The proper tire inflation pressure depends on the tire size and axle load, Brodbeck says. Adding tires, or using taller or wider tires, reduces the carrying load per tire, allowing lower inflation pressure.
As the tire pressure decreases, so does the load-carrying capacity. Be sure to follow manufacturers’ recommendations so you don’t exceed the load-carrying capacity of the tire at that pressure. Ideally, Brodbeck says, you should run the vehicle over a scale in its heaviest condition to determine the exact weight before setting tire pressures. If that’s not practical, set the air pressure in the tires when the machine is resting on a firm concrete surface. When properly inflated, “one – or no more than two – tread lugs should be touching the concrete,” Brodbeck says.

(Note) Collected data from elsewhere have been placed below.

(** *** Whole runs *)

Lemma events_try_finally {A} (body : M H A) (cleanup : M H unit)
                         (w : world H) :
  events (try_finally H body cleanup w)
  = (events (body w)
     ++ match outcome_of (body w) with
        | Pending => []
        | _ => events (cleanup (world_after (body w)))
        end)%list.
Proof.
  unfold try_finally.
  destruct (body w) as [[a | e |] w1 t1]; cbn; rewrite ?app_nil_r;
    try reflexivity;
    now destruct (cleanup w1) as [[u | e' |] w2 t2].
Qed.

Lemma outcome_try_finally {A} (body : M H A) (cleanup : M H unit)
                          (w : world H) :
  outcome_of (try_finally H body cleanup w)
  = match outcome_of (body w) with
    | Pending => Pending
    | o =>
        match outcome_of (cleanup (world_after (body w))) with
        | Returned _ => o
        | Thrown e => Thrown e
        | Pending => Pending
        end
    end.
Proof.
  unfold try_finally.
  destruct (body w) as [[a | e |] w1 t1]; cbn; try reflexivity;
    now destruct (cleanup w1) as [[u | e' |] w2 t2].
Qed.

Lemma events_of_calls (P : call -> Prop) (t : list event) :
  Forall P (calls_of t) ->
  Forall (fun e => match e with EvCall c _ => P c | _ => True end) t.
Proof.
  unfold calls_of.
  induction t as [| [c r | lvl args] t IH]; simpl; intros Hall.
  - constructor.
  - inversion Hall; subst. constructor; auto.
  - constructor; auto.
Qed.

Ltac classify_events :=
  repeat first
    [ apply Forall_nil
    | apply Forall_cons
    | apply le_console
    | apply le_screenshot
    | apply le_request
    | apply le_dispatch; reflexivity
    | apply re_launch
    | apply re_new_page
    | apply re_viewport
    | apply re_first
    | apply re_close
    | apply re_loop ].

Lemma dispatch_events (page action : jsval) (w : world H) :
  Forall loop_event (events (handleModelAction H page action w)).
Proof.
  pose proof (events_of_calls _ _ (dispatch_calls_only page action w))
    as Hall.
  eapply Forall_impl; [| exact Hall].
  intros [c r | lvl args] Hc; [now apply le_dispatch | apply le_console].
Qed.

Lemma observe_events (page response cc : jsval) (w : world H) :
  Forall loop_event (events (observe_and_report H page response cc w)).
Proof.
  unfold observe_and_report, captureScreenshot, bind, log, console, ret,
    await.
  destruct (exec H (PageWaitForTimeout page (JNum 750)) w)
    as [[v1 | e1] w1]; cbn;
    [| classify_events].
  destruct (exec H (PageScreenshot page true) w1)
    as [[buffer | e2] w2]; cbn;
    [| classify_events].
  destruct (exec H _ w2) as [[response' | e3] w3]; cbn;
    classify_events.
Qed.

Lemma iteration_events (page : jsval) (step : nat) (response : jsval)
                       (w : world H) :
  Forall loop_event (events (loop_iteration H page step response w)).
Proof.
  destruct (output_find response) as [cc |] eqn:Hfind.
  2: { rewrite (iteration_unreadable_output page step response w Hfind).
       classify_events. }
  destruct (Js.truthy cc) eqn:Htruthy.
  2: { rewrite (iteration_finishes page step response cc w Hfind Htruthy).
       classify_events. }
  destruct (Js.member (Js.prop cc "action") "type") as [ty |] eqn:Hty.
  2: { rewrite (iteration_unreadable_action page step response cc w
                  Hfind Htruthy Hty).
       classify_events. }
  rewrite (iteration_acts page step response cc ty w Hfind Htruthy Hty).
  cbv zeta.
  destruct (outcome_of (handleModelAction H page _ w)); cbn [events];
    repeat (apply Forall_app; split);
    try apply dispatch_events; try apply observe_events;
    classify_events.
Qed.

Lemma agent_loop_events (fuel : nat) (page : jsval) (step : nat)
                        (response : jsval) (w : world H) :
  Forall loop_event (events (agent_loop H fuel page step response w)).
Proof.
  revert step response w.
  induction fuel as [| fuel IH]; intros step response w; simpl.
  - constructor.
  - rewrite events_bind. apply Forall_app. split.
    + apply iteration_events.
    + destruct (outcome_of _) as [[text | response'] | |];
        [constructor | apply IH | constructor | constructor].
Qed.

Lemma launch_events (w : world H) :
  Forall run_event (events (launchSandboxedBrowser H w)).
Proof.
  unfold launchSandboxedBrowser, bind, log, console, ret, await.
  destruct (exec H (ChromiumLaunch launch_options) w)
    as [[browser | e1] w1]; cbn;
    [| classify_events].
  destruct (exec H (BrowserNewPage browser) w1) as [[page | e2] w2]; cbn;
    [| classify_events].
  destruct (exec H _ w2) as [[v | e3] w3]; cbn; classify_events.
Qed.

Lemma run_events (fuel : nat) (prompt : string) (w : world H) :
  Forall run_event (events (runComputerUseAgent H fuel prompt w)).
Proof.
  unfold runComputerUseAgent.
  rewrite events_bind. apply Forall_app. split;
    [classify_events |].
  cbn [log console outcome_of world_after].
  rewrite events_bind. apply Forall_app. split;
    [apply launch_events |].
  destruct (outcome_of (launchSandboxedBrowser H w))
    as [[browser page] | |]; try constructor.
  rewrite events_try_finally. apply Forall_app. split.
  - rewrite events_bind. apply Forall_app. split.
    + unfold await. destruct (exec H _ _) as [r w']. cbn.
      classify_events.
    + destruct (outcome_of _); try constructor.
      eapply Forall_impl; [| apply agent_loop_events].
      intros e He. now apply re_loop.
  - assert (Hclose :
              forall w',
                Forall run_event
                  (events ((await H (BrowserClose browser) ;; ret H tt)
                             w'))).
    { intros w'. unfold bind, await, ret.
      destruct (exec H _ w') as [[v | e] w'']; cbn; classify_events. }
    destruct (outcome_of _); try constructor; apply Hclose.
Qed.

Lemma run_event_viewport (e : event) : run_event e -> viewport_ok e.
Proof.
  intros [e' [lvl args | c r Hc | page r | id call_id ack shot r]
         | r | browser r | page r | prompt r | browser r];
    try exact I; try reflexivity.
  destruct c; try exact I; discriminate.
Qed.

Lemma loop_event_not_close (t : list event) :
  Forall loop_event t -> filter is_close (calls_of t) = [].
Proof.
  unfold calls_of.
  induction 1 as [| e t He _ IH]; [reflexivity |].
  destruct He as [lvl args | c r Hc | page r | id call_id ack shot r];
    cbn; try exact IH.
  destruct c; try discriminate; exact IH.
Qed.

Lemma launch_closes_nothing (w : world H) :
  filter is_close (calls_of (events (launchSandboxedBrowser H w))) = [].
Proof.
  unfold launchSandboxedBrowser, bind, log, console, ret, await.
  destruct (exec H (ChromiumLaunch launch_options) w)
    as [[browser | e1] w1]; cbn; [| reflexivity].
  destruct (exec H (BrowserNewPage browser) w1) as [[page | e2] w2]; cbn;
    [| reflexivity].
  destruct (exec H _ w2) as [[v | e3] w3]; cbn; reflexivity.
Qed.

Tire pressures are set for the heaviest load and road speed, DeJong-Hughes says. The optimum tire pressure in the field may be much lower, she says, but it’s impractical for farmers to change tire pressures for transport and field operations.
QUIZ: Assess your soil compaction risk
This quiz can help you get a better handle on a field’s compaction risk. The University of Nebraska assessment tool was adapted by Jodi-DeJong-Hughes, University of Minnesota. For each question, choose the response that best describes the situation in the field. Add up the points and see the rating at the end.
1. The organic matter of your soil is:
5 = low (< 1.5%)
3 = medium (1.5% - 3%)
1 = high (> 3.0%)
2. You usually do spring tillage:
5 = when you still carry a chain in case you get stuck
3 = when ‘it’s a little wet, but I’ll go anyway’
0 = when soil at the maximum tillage depth doesn’t slab
3. How often do you notice rows of stunted plants or delayed emergence where wheel tracks are obvious?
5 = most years
3 = in wet springs
0 = never
4. Is it getting harder to get yield responses despite high nitrogen soil test levels?
5 = yes
3 = occasionally
0 = no
5. Do you moldboard plow or disk?
5 = yes
0 = no
6. Do you run equipment axle loads exceeding 10 tons/axle on fields?
5 = yes, combine and primary tillage tractors
5 = yes, grain hauling carts or trucks
3 = just the combine
0 = no loads over 10 tons/axle
7. Does your ground crust after rainstorms? Do seedlings have difficulty emerging through the crust?
5 = most years
3 = occasionally
0 = rarely
8. Is your ground well drained?
5 = no
3 = partially
0 = yes
9. Do you perform plow, disk and harrow tillage operations before planting?
5 = always
3 = sometimes
0 = never
10. Do you begin spring tillage in the same field each year?
5 = usually
3 = depends on soil moisture of each field
1 = I rarely do spring tillage
Rate your risk
Less than 21:You are exercising good care in limiting compaction.
38 – 50 points:Do some serious digging into how much compaction you already have and how deep it is. Consider changing practices that add to compaction. Soil compaction may be limiting your yields in dry years.
22 – 37 points:Check for compaction pans. Remember that primary tillage or subsoiling is effective for breaking up compacted layers only when performed on dry soils. Afterwards, the soil is very vulnerable to re-compaction, so adjust your practices so you don’t abuse the soils in the future.